The on-chip all-optical supernode could improve multi-chip AI communication with lower latency, higher energy efficiency and faster distributed AI inference.

The scientists at Peking University have designed an on-chip all-optical supernode that is designed to address bottlenecks in bandwidth, latency, and energy efficiency in multiple-chip AI computing systems. Published in National Science Review (NSR), the optoelectronic distributed computing system utilises a 400 Gbps silicon photonic transceiver chip together with a non-blocking 16×16 optical switch chip, making it possible to route the data in a physical layer with a total aggregate switching bandwidth of up to 6.4 Tbps.
The optical switch chip has been designed with a loss of less than 5 dB, inclusive of coupling loss, which makes it possible to achieve high-speed and error-free transmission of data without requiring external optical gain compensation. In addition to this, it has been designed in a way to offer error-free transmission over multiple paths of switching while maintaining a flat spectral response over a spectral range exceeding 100 nm.

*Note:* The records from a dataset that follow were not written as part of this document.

(** An entry of [environ] without an equals sign becomes a
    variable whose name and value are both the whole entry: [find] returns
    [npos], and [npos + 1] wraps to zero.  [environmentVariable] does not
    see such an entry. *)
Theorem environmentVariables_malformed p st entry rest :
  process_wf p → proc_environ p = entry :: rest → env_entry entry = false →
  ∃ m st', environmentVariables p st = Done (m, st') ∧ m !! entry = Some entry ∧
           environmentVariable p entry = environmentVariable (with_environ p rest) entry.
Proof.
  intros Hwf Henv He. eexists _, _. rewrite environmentVariables_run by done.
  split_and!; [done| |].
  - rewrite Henv, environ_map_lookup, lookup_empty. cbn.
    by rewrite split_entry_malformed, decide_True by done.
  - unfold environmentVariable, getenv. cbn. rewrite Henv. case_decide; [done|]. cbn.
    by rewrite env_value_malformed.
Qed.

(** The name and the value that the loop takes from an entry are those
    that the entry means, and the name has no equals sign. *)
Lemma split_entry_binds entry :
  str_mem EQUALS (split_entry entry).1 = false
  ∧ binds entry (split_entry entry).1 (split_entry entry).2.
Proof.
  destruct (env_entry entry) eqn:He.
  - apply env_entry_split in He as (name & value & -> & Hn).
    rewrite split_entry_pair by done. split; [done|by left].
  - rewrite split_entry_malformed by done. split; [done|by right].
Qed.

(** C33.  The map of [environmentVariables] is a well-formed environment:
    no name has an equals sign, every binding is what an entry of
    [environ] means, and the name of every entry is bound. *)
Theorem environmentVariables_well_formed p st :
  process_wf p →
  ∃ m st', environmentVariables p st = Done (m, st') ∧
    map_Forall (λ name value,
      str_mem EQUALS name = false
      ∧ ∃ entry, entry ∈ proc_environ p ∧ binds entry name value) m ∧
    ∀ entry, entry ∈ proc_environ p →
      ∃ name value, binds entry name value ∧ str_mem EQUALS name = false ∧
                    is_Some (m !! name).
Proof.
  intros Hwf. eexists _, _. rewrite environmentVariables_run by done.
  split_and!; [done| |].
  - intros name value Hl. rewrite environ_map_lookup, lookup_empty in Hl.
    apply head_omap_Some in Hl as (e & He & Hf). case_decide; simplify_eq.
    destruct (split_entry_binds e). eauto.
  - intros entry He. destruct (split_entry_binds entry).
    eexists _, _. split_and!; [done..|]. rewrite environ_map_lookup, lookup_empty.
    apply (head_omap_is_Some _ _ entry); [done|]. by rewrite decide_True.
Qed.

(** C39.  The local [once_flag] caches nothing: whatever earlier calls
    have stored, [environmentVariables] reads [environ] again and returns
    the map of the environment as it is now. *)
Theorem environmentVariables_recomputed p st st0 :
  process_wf p →
  fst <$> environmentVariables p st = Done (environ_map (proc_environ p) ∅) ∧
  fst <$> environmentVariables p st = fst <$> environmentVariables p st0.
Proof. intros Hwf. by rewrite !environmentVariables_run. Qed.

End environment.

Lemma environmentVariables_agree_witness :
  ∃ m st', environmentVariables demo_process no_statics = Done (m, st') ∧
           st_environment st' = Some m ∧ m !! "HOME" = environmentVariable demo_process "HOME".
Proof. apply environmentVariables_agree; compute_done. Defined.

Lemma environmentVariables_malformed_witness :
  ∃ m st', environmentVariables (with_environ demo_process ["DEBUG"; "HOME=/"]) no_statics
           = Done (m, st') ∧ m !! "DEBUG" = Some "DEBUG" ∧
           environmentVariable (with_environ demo_process ["DEBUG"; "HOME=/"]) "DEBUG"
           = environmentVariable (with_environ (with_environ demo_process ["DEBUG"; "HOME=/"])
                                    ["HOME=/"]) "DEBUG".
Proof. apply environmentVariables_malformed; compute_done. Defined.

Lemma environmentVariables_well_formed_witness :
  ∃ m st', environmentVariables demo_process no_statics = Done (m, st') ∧
    map_Forall (λ name value,
      str_mem EQUALS name = false
      ∧ ∃ entry, entry ∈ proc_environ demo_process ∧ binds entry name value) m ∧
    ∀ entry, entry ∈ proc_environ demo_process →
      ∃ name value, binds entry name value ∧ str_mem EQUALS name = false ∧
                    is_Some (m !! name).
Proof. apply environmentVariables_well_formed. compute_done. Defined.

Lemma environmentVariables_recomputed_witness :
  fst <$> environmentVariables demo_process no_statics
  = Done (environ_map (proc_environ demo_process) ∅) ∧
  fst <$> environmentVariables demo_process no_statics
  = fst <$> environmentVariables demo_process (set_environment ∅ no_statics).
Proof. apply environmentVariables_recomputed. compute_done. Defined.

(** ** Arguments and the executable *)

Section arguments.
Context (ResolveRelativePath : string → string → string) (NormalizePath : string → string).
Implicit Types (p : process) (ld : loaded) (st : statics).

(** [commandLineArguments] returns the argument vector without
    its first element, and has no defined behaviour on an empty vector,
    where the range it copies ends before it starts. *)
Theorem commandLineArguments_spec ld st :
  commandLineArguments ld st =
    match commandLineArgumentValues ld with
    | [] => Fault Undefined
    | _ :: rest => Done (c_str <$> rest, set_arguments (c_str <$> rest) st)
    end.
Proof.
  unfold commandLineArguments. rewrite call_once_new.
  by destruct (commandLineArgumentValues _).
Qed.

(** [executablePath] normalizes the path that the kernel recorded
    for the program, resolved against the working directory recorded at
    load time and not against the current one; without the record it
    aborts. *)
Theorem executablePath_spec p ld st :
  executablePath ResolveRelativePath NormalizePath p ld st =
    match proc_execfn p with
    | None => Fault Aborted
    | Some path =>
      let r := NormalizePath (ResolveRelativePath (c_str path) (c_str (initialWorkingDirectory ld))) in
      Done (r, set_executablePath r st)
    end.
Proof.
  unfold executablePath, getauxval_execfn. rewrite call_once_new.
  by destruct (proc_execfn p).
Qed.

End arguments.

(** ** User and group *)

Section user.
Implicit Types (p : process) (st : statics).

(** The name of the user in the password database. *)
Definition passwd_name (p : process) : option string :=
  pw ← getpwuid p (getuid p); c_str <$> pw_name pw.

Definition group_name (p : process) : option string :=
  gr ← getgrgid p (getgid p); c_str <$> gr_name gr.

(** [userName] returns the name the password database gives for
    the user; without one, the name an earlier call has stored, and the
    user id in decimal on a first call.  The name returned is stored. *)
Theorem userName_spec p st :
  userName p st =
    let name := default (default (to_decimal (getuid p)) (st_userName st)) (passwd_name p) in
    Done (name, set_userName name st).
Proof.
  unfold userName, passwd_name. rewrite call_once_new.
  destruct (getpwuid p (getuid p)) as [[[n|] d]|]; cbn; try done.
  all: by destruct st as [? ? ? ? [u|] ?].
Qed.

Theorem groupName_spec p st :
  groupName p st =
    let name := default (default (to_decimal (getgid p)) (st_groupName st)) (group_name p) in
    Done (name, set_groupName name st).
Proof.
  unfold groupName, group_name. rewrite call_once_new.
  destruct (getgrgid p (getgid p)) as [[[n|]]|]; cbn; try done.
  all: by destruct st as [? ? ? ? ? [g|]].
Qed.

(** [userID] returns the user id read as a signed 32-bit integer:
    the id itself below [2^31], and the id less [2^32], a negative number,
    from there on, where [userName] prints the id itself. *)
Theorem userID_wraps p :
  process_wf p →
  userID p = (if decide (proc_uid p < 2 ^ 31) then proc_uid p else proc_uid p - 2 ^ 32) ∧
  (2 ^ 31 ≤ proc_uid p → userID p < 0).
Proof.
  intros (Hu & _). unfold userID, getuid, to_int32. case_decide.
  - rewrite swrap_small by (cbn; lia). split; [done|lia].
  - rewrite swrap_high by (cbn; lia). split; [done|lia].
Qed.

End user.

Section home.
Context (Context_userHomeDirectory : process → option string).
Implicit Types (p : process).

(** [userHomeDirectory] returns what the base class finds, else
    the home the password database gives for the user; it has no defined
    behaviour when the database has no entry for the user or no home in
    the entry, and it never returns an empty optional. *)
Theorem userHomeDirectory_spec p :
  userHomeDirectory Context_userHomeDirectory p =
    match Context_userHomeDirectory p, getpwuid p (getuid p) ≫= pw_dir with
    | Some value, _ => Done (Some value)
    | None, Some home => Done (Some (c_str home))
    | None, None => Fault Undefined
    end ∧
  userHomeDirectory Context_userHomeDirectory p ≠ Done None.
Proof.
  unfold userHomeDirectory.
  destruct (Context_userHomeDirectory p); [done|].
  by destruct (getpwuid p (getuid p)) as [[? [h|]]|].
Qed.

End home.

Lemma userID_wraps_witness :
  userID (Process "/" [] [] 4294967294 100 ∅ ∅ None) = -2 ∧
  (2 ^ 31 ≤ 4294967294 → userID (Process "/" [] [] 4294967294 100 ∅ ∅ None) < 0).
Proof. apply (userID_wraps (Process "/" [] [] 4294967294 100 ∅ ∅ None)). compute_done. Defined.

Lemma userHomeDirectory_spec_witness :
  userHomeDirectory (λ p, environmentVariable p "HOME") (with_environ (with_passwd demo_process ∅) [])
  = Fault Undefined.
Proof.
  by destruct (userHomeDirectory_spec (λ p, environmentVariable p "HOME")
                 (with_environ (with_passwd demo_process ∅) [])) as [-> _].
Defined.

For the demonstration of the system, a five-layer convolutional neural network was used for the task of image denoising, in which different network layers were mapped on different processing nodes using the all-optical network. The intermediate feature maps were sent between processing nodes directly without retransmission and without repeated compute-memory transfers, resulting in the creation of a pipelined parallel computing system that avoids repeated compute-memory communication and helps alleviate the memory-wall problem. In comparison with an established baseline using a GPU to perform the same task, the system is able to achieve more than a hundred-fold increase in inference speed while using only one-ninth of the computing resources.
The team believes that this work could lay the foundation for future large-scale intelligent distributed computing enabled by co-packaged optics, increasing silicon photonic transceiver speeds and AI chips I/O rates.